Lemma push_keeps_closed ch data : closed_ (push ch data) = closed_ ch.
Proof. unfold push. destruct (_ =? _)%nat; [done|]. by destruct (closed_ ch) eqn:E; rewrite ?E. Qed.

Lemma prefix_grows (l h : bytes) n data :
  (n <= length h)%nat -> l `prefix_of` drop n h -> l `prefix_of` drop n (h ++ data).
Proof. intros Hn Hl. rewrite drop_app_le by done. etransitivity; [exact Hl|]. by apply prefix_app_r. Qed.

Lemma authenticated_long key received hex :
  authenticated key received hex -> (kHandshakeRequestSize <= length received)%nat.
Proof. intros [H _]. rewrite length_take in H. lia. Qed.

(** Data that comes while the connection streams goes into the channel. *)
Lemma push_life c data :
  life c -> state_ c = Streaming ->
  life (c <| handled ::= fun h => h ++ data |> <| channel_ ::= fun ch => push ch data |>).
Proof.
  intros H Hst. pose proof (l_state c H) as Hs. rewrite Hst in Hs. destruct (l_stream c H Hst) as [Hcl Hcont].
  pose proof (authenticated_long _ _ _ (l_auth c H Hs)) as Hlen.
  assert (Hnew : contents (push (channel_ c) data) = drop kHandshakeRequestSize (handled c ++ data)).
  { rewrite push_contents by (done || apply (l_chan c H)). by rewrite Hcont, drop_app_le. }
  destruct H. constructor; try assumption.
  - intros H1 H2 H3. by destruct H3.
  - intros H. change (consumer_started_ c = false) in H. congruence.
  - intros H. change (state_ c = Handshaking) in H. congruence.
  - intros _. by apply authenticated_app, l_auth0.
  - by apply push_inv.
  - intros _. split; [|exact Hnew]. change (closed_ (push (channel_ c) data) = false). by rewrite push_keeps_closed.
  - intros _. change (contents (push (channel_ c) data) `prefix_of` drop kHandshakeRequestSize (handled c ++ data)).
    by rewrite Hnew.
Qed.

(** While the handshake is awaited it goes into the buffer, afterwards nowhere. *)
Lemma buffer_life c data :
  life c -> state_ c = Handshaking ->
  life (c <| handled ::= fun h => h ++ data |> <| handshake_buffer_ ::= fun b => b ++ data |>).
Proof.
  intros H Hst. pose proof (l_state c H) as Hs. rewrite Hst in Hs. destruct Hs as [Hs _].
  destruct H. constructor; try assumption.
  - intros _. change (handshake_buffer_ c ++ data = handled c ++ data). by rewrite l_buffer0.
  - intros H. change (consumer_started_ c = true) in H. congruence.
  - intros H. change (state_ c = Streaming) in H. congruence.
  - intros H. change (consumer_started_ c = true) in H. congruence.
Qed.

Lemma ignored_life c data : life c -> state_ c = Closing -> life (c <| handled ::= fun h => h ++ data |>).
Proof.
  intros H Hst. destruct H. constructor; try assumption.
  - intros H. change (state_ c = Handshaking) in H. congruence.
  - intros H. by apply authenticated_app, l_auth0.
  - intros H. change (state_ c = Streaming) in H. congruence.
  - intros H. apply prefix_grows; [|by apply l_behind0]. by eapply authenticated_long, l_auth0.
Qed.

Lemma record_session_config w s rng now hex ip : config (record_session w s rng now hex ip).2 = config s.
Proof.
  unfold record_session. case_bool_decide; [done|].
  by destruct (session_append _ _ _ _ _ _ _) as [w' [[|]|]].
Qed.

(** Whether or not the reply could be written: if not, the handles are closing
    while the consumer starts. *)
Lemma start_streaming_life request c :
  life c -> consumer_started_ c = false -> closed_handles c = [] ->
  (teardown_started_ c = true -> reply_refused) ->
  handshake_buffer_ c = handled c ->
  authenticated (cfg_key cfg) (handled c) (session_id_to_hex (session_id request)) ->
  life (start_streaming rng_of now_of request c).
Proof.
  intros H Hs Hch Hlost Hb Ha. unfold start_streaming. cbv zeta.
  pose proof (record_session_config (world_ c) (server_ c) (rng_of (world_ c)) (now_of (world_ c))
    (session_id_to_hex (session_id request)) (peer_ip (peer_ c))) as Hcfg.
  destruct (record_session _ _ _ _ _ _) as [w s] eqn:E.
  change (record_session (world_ c) (server_ c) (rng_of (world_ c)) (now_of (world_ c))
    (session_id_to_hex (session_id request)) (peer_ip (peer_ c)) = (w, s)) in E.
  try rewrite E in Hcfg. cbn [snd] in Hcfg.
  set (c1 := c <| integrity_checks_ := _ |> <| session_hex_ := _ |> <| events := _ |> <| state_ := _ |>
    <| world_ := w |> <| server_ := s |> <| handshake_buffer_ := [] |> <| consumer_started_ := true |>
    <| consumer_runs := true |>).
  set (leftover := drop kHandshakeRequestSize (handshake_buffer_ c)).
  assert (H2 : life (c1 <| channel_ ::= fun ch => push ch leftover |>)).
  { destruct (l_quiet c H Hs) as [Hq Hcl]. pose proof (l_chan c H) as Hinv.
    assert (Hcont : contents (push (channel_ c) leftover) = drop kHandshakeRequestSize (handled c)).
    { rewrite push_contents by done. apply contents_nil in Hq as ->; [|done]. unfold leftover. by rewrite Hb. }
    assert (Hsent : close_sent c = false).
    { destruct (close_sent c) eqn:Ec; [|done]. destruct (l_sent c H Ec). congruence. }
    assert (Hdel : deleted c = false).
    { destruct (deleted c) eqn:Ed; [|done]. apply (l_deleted c H) in Ed. rewrite Hch in Ed. done. }
    destruct H. constructor; try assumption; try done.
    - intros _ Ht. split; [by apply l_alone0|by apply Hlost].
    - intros Hc. exfalso. change (close_sent c = true) in Hc. congruence.
    - by apply push_inv.
    - intros _. split; [|exact Hcont]. change (closed_ (push (channel_ c) leftover) = false). by rewrite push_keeps_closed.
    - intros _. change (contents (push (channel_ c) leftover) `prefix_of` drop kHandshakeRequestSize (handled c)).
      by rewrite Hcont.
    - change (config s = cfg). by rewrite Hcfg. }
  fold c1. change (drop kHandshakeRequestSize (handshake_buffer_ _)) with leftover.
  destruct leftover as [|b bs]; [exact (life_core _ c1 eq_refl H2)|].
  eapply life_core; [apply conn_backpressure_core|]. exact H2.
Qed.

▬▬▬▬▬▬

• _PROBLEM_
Reproducing the whole listing above is not the task. Copy exactly only the lines from the one with "(** Data that" to the one with "Hs as [Hs _].", both kept.

• _ANSWER TO THIS TASK_
(** Data that comes while the connection streams goes into the channel. *)
Lemma push_life c data :
  life c -> state_ c = Streaming ->
  life (c <| handled ::= fun h => h ++ data |> <| channel_ ::= fun ch => push ch data |>).
Proof.
  intros H Hst. pose proof (l_state c H) as Hs. rewrite Hst in Hs. destruct (l_stream c H Hst) as [Hcl Hcont].
  pose proof (authenticated_long _ _ _ (l_auth c H Hs)) as Hlen.
  assert (Hnew : contents (push (channel_ c) data) = drop kHandshakeRequestSize (handled c ++ data)).
  { rewrite push_contents by (done || apply (l_chan c H)). by rewrite Hcont, drop_app_le. }
  destruct H. constructor; try assumption.
  - intros H1 H2 H3. by destruct H3.
  - intros H. change (consumer_started_ c = false) in H. congruence.
  - intros H. change (state_ c = Handshaking) in H. congruence.
  - intros _. by apply authenticated_app, l_auth0.
  - by apply push_inv.
  - intros _. split; [|exact Hnew]. change (closed_ (push (channel_ c) data) = false). by rewrite push_keeps_closed.
  - intros _. change (contents (push (channel_ c) data) `prefix_of` drop kHandshakeRequestSize (handled c ++ data)).
    by rewrite Hnew.
Qed.

(** While the handshake is awaited it goes into the buffer, afterwards nowhere. *)
Lemma buffer_life c data :
  life c -> state_ c = Handshaking ->
  life (c <| handled ::= fun h => h ++ data |> <| handshake_buffer_ ::= fun b => b ++ data |>).
Proof.
  intros H Hst. pose proof (l_state c H) as Hs. rewrite Hst in Hs. destruct Hs as [Hs _].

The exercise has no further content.